CEMS araştırmasına göre, iş hayatında katılımı her geçen gün artan genç çalışanlar, çağımız iş dinamiklerini yeniden tanımlıyor

Kuruluştan yapılan basın açıklaması aşağıda bulunuyor:

Koç Üniversitesi İşletme Enstitüsü’nün Türkiye’den tek üye olduğu ve dünyanın en iyi 33 işletme okulunun yer aldığı Uluslararası İşletme Okulları Birliği CEMS, “Geleceğe Yönelik İş Gücü” başlıklı raporuyla, genç profesyonellerin yeni çalışma dünyasından neler beklediğini ortaya koyuyor.

CEMS’in “Geleceğe Yönelik İş Gücü” raporu, genç profesyonellerin geleneksel mesai saatlerini reddettiğini ve ihtiyaca göre şekillenen, daha esnek programları tercih ettiğini gösteriyor. Gençler, işverenleri bu esnekliğe uyum sağladığı sürece, gerekirse “mesai saatleri dışında” çalışmaya istekli olduklarını açıkça söylüyor.

 

Rapora göre, yaygın inanışın aksine nasıl bir ofis ortamında çalışıldığı genç profesyoneller için de önem arz ediyor. İyi hissettikleri bir ofis ortamını, topluluk oluşturmanın ve profesyonel gelişimin temel taşlarından biri olarak görüyorlar. Değişikliklere uyum sağlama yeteneği ise profesyonel hayatta fark yaratacak en önemli yetkinliklerden biri olarak öne çıkıyor.

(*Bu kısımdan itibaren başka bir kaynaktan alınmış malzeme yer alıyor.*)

Lemma checked_shl_ok n : 0 ≤ n < 128 → checked_shl_u128 1 n = Some (2 ^ n).
Proof.
  intros Hn. unfold checked_shl_u128. rewrite (proj2 (Z.ltb_lt n 128)) by lia.
  rewrite Z.shiftl_mul_pow2, Z.mul_1_l by lia. rewrite Z.mod_small; [done|].
  split; [lia|]. apply Z.pow_lt_mono_r; lia.
Qed.

Lemma checked_sub_ok a b : b ≤ a → checked_sub_u128 a b = Some (a - b).
Proof. intros H. unfold checked_sub_u128. by rewrite (proj2 (Z.leb_le b a)). Qed.

(** The intervals of the children lie below [n], if [n] children cover the parent. *)
Lemma occupied_interval_bounds parent size n u x :
  0 < size → 1 ≤ n → net_size parent ≤ n * size →
  occupied_interval parent size u = Some x → 0 ≤ x.1 ≤ x.2 ∧ x.2 < n.
Proof.
  intros Hs Hn Hcover. unfold occupied_interval. case_bool_decide; [|done].
  destruct (Z.leb_spec (Z.max (network u) (network parent)) (Z.min (broadcast u) (broadcast parent)));
    [|done].
  intros [= <-]. simpl. pose proof (broadcast_size parent). split.
  - split; [apply Z.div_pos; lia|]. apply Z.div_le_mono; lia.
  - apply Z.div_lt_upper_bound; lia.
Qed.

Lemma occupied_interval_touches parent size n u i :
  0 < size → net_size parent = n * size → 0 ≤ i < n →
  (∃ x, occupied_interval parent size u = Some x ∧ x.1 ≤ i ≤ x.2) ↔ touches parent size i u = true.
Proof.
  intros Hs Hsize Hi. unfold occupied_interval, touches. pose proof (broadcast_size parent) as Hb.
  pose proof (broadcast_size u) as Hbu. pose proof (net_size_pos u).
  rewrite !andb_true_iff, !Z.leb_le, bool_decide_eq_true.
  set (ps := network parent) in *. case_bool_decide; [|split; [by intros (? & ? & _)|tauto]].
  set (a := Z.max (network u) ps). set (b := Z.min (broadcast u) (broadcast parent)).
  assert (i * size + size ≤ n * size) by nia. assert (0 ≤ i * size) by nia.
  split.
  - destruct (Z.leb_spec a b); [|by intros (? & ? & _)]. intros (x & [= <-] & Ha & Hb'). simpl in *.
    assert (a - ps < i * size + size).
    { pose proof (Z.mul_succ_div_gt (a - ps) size Hs). nia. }
    assert (i * size ≤ b - ps). { pose proof (Z.mul_div_le (b - ps) size Hs). nia. }
    unfold a, b in *. split_and!; [done|lia|lia].
  - intros [[_ Hlo] Hhi]. rewrite (proj2 (Z.leb_le a b)) by (unfold a, b; lia).
    eexists. split; [done|]. simpl. split.
    + enough ((a - ps) / size < i + 1) by lia. apply Z.div_lt_upper_bound; unfold a; lia.
    + apply Z.div_le_lower_bound; unfold b; lia.
Qed.

Section Parent.
Context (parent : IpNetwork) (len : Z).
Notation bits := (family_bits (net_v6 parent)).
Notation size := (2 ^ (bits - len)).
Hypothesis Hlen : 0 ≤ len ≤ bits.
Hypothesis Hwidth : bits - len < 128.

Lemma intervals_eq used :
  occupied_prefix_intervals parent len used =
  Some (merge_sort interval_le (omap (occupied_interval parent size) used)).
Proof using Hlen Hwidth.
  unfold occupied_prefix_intervals. rewrite checked_sub_ok by lia. simpl. by rewrite checked_shl_ok by lia.
Qed.

Lemma intervals_wf used n :
  1 ≤ n → n ≤ 2 ^ 127 → net_size parent ≤ n * size →
  let l := merge_sort interval_le (omap (occupied_interval parent size) used) in
  intervals_ok l ∧ Forall (λ x, x.2 < n) l.
Proof using Hlen.
  intros Hn Hn' Hcover l. pose proof (pow2_pos (bits - len) ltac:(lia)) as Hs.
  assert (Hall : Forall (λ x, 0 ≤ x.1 ≤ x.2 ∧ x.2 < n) l).
  { apply Forall_forall. intros x Hx. unfold l in Hx. rewrite merge_sort_Permutation in Hx.
    apply list_elem_of_omap in Hx as (u & _ & Hu). by eapply (occupied_interval_bounds parent size n u). }
  split; [split|].
  - apply (StronglySorted_weaken interval_le); [unfold interval_le; lia|].
    apply StronglySorted_merge_sort; apply _.
  - eapply Forall_impl; [exact Hall|]. unfold u128_max. intros x ?. simpl in *. lia.
  - eapply Forall_impl; [exact Hall|]. intros x ?. simpl in *. lia.
Qed.

Lemma covered_touches used n i :
  net_size parent = n * size → 0 ≤ i < n →
  covered (merge_sort interval_le (omap (occupied_interval parent size) used)) i ↔
  ¬ linknet_free parent size used i.
Proof using Hlen.
  intros Hsize Hi. pose proof (pow2_pos (bits - len) ltac:(lia)) as Hs.
  rewrite (covered_perm _ _ i (merge_sort_Permutation _ _)), linknet_not_free. unfold covered.
  setoid_rewrite list_elem_of_omap. setoid_rewrite <- (occupied_interval_touches parent size n _ i Hs Hsize Hi).
  naive_solver.
Qed.
End Parent.

(** ** The search for a free linknet *)

(** The two searches of [next_free_prefix]: from the cursor to the last index, then
    from the first one up to the cursor *)
Lemma next_fit_spec l start total :
  intervals_ok l → 0 ≤ start < total →
  match match first_unoccupied_index l start (total - 1) with
        | Some i => Some i
        | None => range_end ← checked_sub_u128 start 1; first_unoccupied_index l 0 range_end
        end with
  | Some k => 0 ≤ k < total ∧ ¬ covered l k ∧
      ∀ j, 0 ≤ j < (k - start) mod total → covered l ((start + j) mod total)
  | None => ∀ i, 0 ≤ i < total → covered l i
  end.
Proof using Type.
  intros Hl Hst. unfold first_unoccupied_index at 1. rewrite (proj2 (Z.ltb_ge _ _)) by lia.
  pose proof (unoccupied_from_spec l start (total - 1) Hl ltac:(lia)) as H1.
  destruct (unoccupied_from l start (total - 1)) as [k|].
  - destruct H1 as (Hk & Hn & Hc). split_and!; [lia..|done|]. intros j Hj.
    rewrite Z.mod_small in Hj by lia. rewrite Z.mod_small by lia. apply Hc. lia.
  - unfold checked_sub_u128. destruct (Z.leb_spec 1 start); simpl.
    + unfold first_unoccupied_index. rewrite (proj2 (Z.ltb_ge _ _)) by lia.
      pose proof (unoccupied_from_spec l 0 (start - 1) Hl ltac:(lia)) as H2.
      destruct (unoccupied_from l 0 (start - 1)) as [k|].
      * destruct H2 as (Hk & Hn & Hc). split_and!; [lia..|done|]. intros j Hj.
        replace (k - start) with (k - start + total + -1 * total) in Hj by lia.
        rewrite Z_mod_plus_full, Z.mod_small in Hj by lia.
        destruct (decide (start + j < total)).
        -- rewrite Z.mod_small by lia. apply H1. lia.
        -- replace (start + j) with (start + j - total + 1 * total) by lia.
           rewrite Z_mod_plus_full, Z.mod_small by lia. apply Hc. lia.
      * intros i Hi. destruct (decide (i < start)); [apply H2|apply H1]; lia.
    + intros i Hi. apply H1. lia.
Qed.

Lemma new_allocator_ok id vpc last len a :
  new_allocator id vpc last len = Ok a →
  a = mk_prefix_allocator id vpc last len ∧
  net_prefix vpc ≤ len ≤ family_bits (net_v6 vpc) ∧ family_bits (net_v6 vpc) - len < 128.
Proof using Type.
  unfold new_allocator. pose proof (net_prefix_range vpc) as Hr.
  destruct (Z.ltb_spec (family_bits (net_v6 vpc)) len); [done|].
  destruct (Z.leb_spec len (net_prefix vpc)) as [Hle|]; simpl;
    [|intros [= <-]; split; [done|destruct (net_v6 vpc); simpl in *; lia]].
  destruct (net_v6 vpc); simpl in *; [done|].
  destruct (Z.eqb_spec (net_prefix vpc) 31), (Z.eqb_spec len 31); simpl; try done.
  intros [= <-]. split; [done|lia].
Qed.

Section Grid.
Context (vpc : IpNetwork) (len : Z).
Notation bits := (family_bits (net_v6 vpc)).
Notation size := (2 ^ (bits - len)).
Notation total := (2 ^ (len - net_prefix vpc)).
Hypothesis Hlen : net_prefix vpc ≤ len ≤ bits.

Lemma grid_size : net_size vpc = total * size.
Proof using Hlen. unfold net_size. rewrite <- Z.pow_add_r by lia. f_equal. lia. Qed.

(** The linknet [k] as the allocator builds it. *)
Lemma grid_linknet k (e e' : CarbideError) :
  0 ≤ k < total →
  ∃ p, (address ← ok_or (offset ← checked_mul_u128 k size; checked_add_u128 (network vpc) offset) e;
        map_err (λ _, e') (net_make (net_v6 vpc) (u128_to_ip address (net_v6 vpc)) len)) = Ok p ∧
    net_v6 p = net_v6 vpc ∧ net_prefix p = len ∧ net_ip p = network vpc + k * size ∧
    network p = network vpc + k * size ∧ broadcast p = network vpc + k * size + size - 1.
Proof using Hlen.
  intros Hk. pose proof (net_prefix_range vpc) as Hr. pose proof grid_size as Hg.
  pose proof (network_bounds vpc) as [Hn0 Hn1]. pose proof (pow2_pos (bits - len) ltac:(lia)) as Hs.
  assert (k * size + size ≤ net_size vpc) by (rewrite Hg; nia). assert (0 ≤ k * size) by nia.
  assert (2 ^ bits ≤ 2 ^ 128) by (destruct (net_v6 vpc); simpl; lia).
  unfold checked_mul_u128, checked_add_u128, u128_max.
  rewrite (proj2 (Z.leb_le (k * size) _)) by lia. simpl.
  rewrite (proj2 (Z.leb_le (network vpc + _) _)) by lia. simpl.
  assert (u128_to_ip (network vpc + k * size) (net_v6 vpc) = network vpc + k * size) as ->.
  { unfold u128_to_ip. destruct (net_v6 vpc); [done|]. simpl in *. apply Z.mod_small. lia. }
  destruct (net_make_ok (net_v6 vpc) (network vpc + k * size) len) as (p & -> & Hv & Hi & Hp); [lia..|].
  assert (net_size p = size) as Hps by (unfold net_size; by rewrite Hv, Hp).
  assert (network p = network vpc + k * size) as Hnp.
  { rewrite network_of_aligned; [done|]. rewrite Hps, Hi, Z.mod_add by lia.
    pose proof (network_aligned vpc) as Ha. rewrite Hg in Ha.
    apply Z.mod_divide in Ha as [c ->]; [|nia]. rewrite Z.mul_assoc. apply Z.mod_mul. lia. }
  exists p. split_and!; try done. rewrite broadcast_size, Hnp, Hps. lia.
Qed.

Lemma grid_overlaps p k u :
  net_v6 p = net_v6 vpc → network p = network vpc + k * size →
  broadcast p = network vpc + k * size + size - 1 → overlaps u p = touches vpc size k u.
Proof using Type.
  intros Hv Hn Hb. unfold overlaps, touches. by rewrite Hv, Hn, Hb, <- !andb_assoc, (andb_comm (_ <=? _)).
Qed.

Lemma grid_within p k :
  0 ≤ k < total → net_v6 p = net_v6 vpc → network p = network vpc + k * size →
  broadcast p = network vpc + k * size + size - 1 → within p vpc = true.
Proof using Hlen.
  intros Hk Hv Hn Hb. pose proof (net_prefix_range vpc). pose proof (pow2_pos (bits - len) ltac:(lia)).
  unfold within. rewrite !andb_true_iff, bool_decide_eq_true, !Z.leb_le, Hv, Hn, Hb, broadcast_size, grid_size.
  split_and!; [done|nia|nia].
Qed.
End Grid.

Araştırma genç profesyonellerin; kendilerine zorlayıcı olsa bile yetkinliklerini ortaya koyabilecekleri görevler veren, farklı gelişim fırsatları ve duyarlı bir şirket kültürü gibi ideal koşullar sunan şirketlere bağlılık göstermeye açık olduğunu ortaya koyuyor. Gençler çok uzun vadeli planlar yerine, dünyanın öngörülemezliğini dikkate alıyor ve önümüzdeki on yıla odaklanmayı tercih ediyor.

 

Koç Üniversitesi İşletme Enstitüsü CEMS MIM Akademik Direktörü Dr. Öğretim Üyesi Eda Aksoy araştırmanın bulgularını yorumladı ve sonuçların genç profesyonellerin kariyer beklentileri ve davranışlarını şekillendiren önemli trendleri, zorlukları ve fırsatları ortaya koymak açısından değerli bir rehber sunduğunu ifade etti. Aksoy, “Gençlerin yaklaşık %60’ının bir işte 3 ila 5 yıl kalmayı tercih ettiğine ve 5 yıldan fazla aynı iş yerinde çalışmak isteyenlerin ise sadece %6 olduğuna bakarak, geleneksel uzun vadeli sadakat beklentisinin yerini iş hayatında anlam arayışı ve değişimi ön planda tutan bir bakış açısına bıraktığını söyleyebiliriz. İş seçiminde ücret, iş-yaşam dengesi ve küresel hareketlilik kriterlerinin en üst sıralarda yer alması, gençlerin üretkenliğin ötesinde kişisel yaşam kalitesine ne kadar önem verdiklerini göstermesi açısından önemli. Gençler, özellikle de kadınlar, iklim değişikliği ve ekonomik istikrarsızlık gibi belirsizliklerden kaygı duymakla birlikte, çoğunlukla geleceğe umutlu bakıyor, yapay zekâ gibi yeni teknolojilere uyum sağlama konusunda kendilerine güveniyor ve küreselleşmeyi bir fırsat olarak görüyorlar” değerlendirmesinde bulundu. Bulgular ışığında Aksoy, genç kuşağın yenilikçi düşünme, dijital beceri ve hızla değişen ortamlara uyum sağlama becerilerinden yararlanmak isteyen işverenlerin toplumsal katkı, kişisel gelişim ve yaşam kalitesini iyileştirmeye yönelik avantajlara odaklanmalarının önemini vurguladı.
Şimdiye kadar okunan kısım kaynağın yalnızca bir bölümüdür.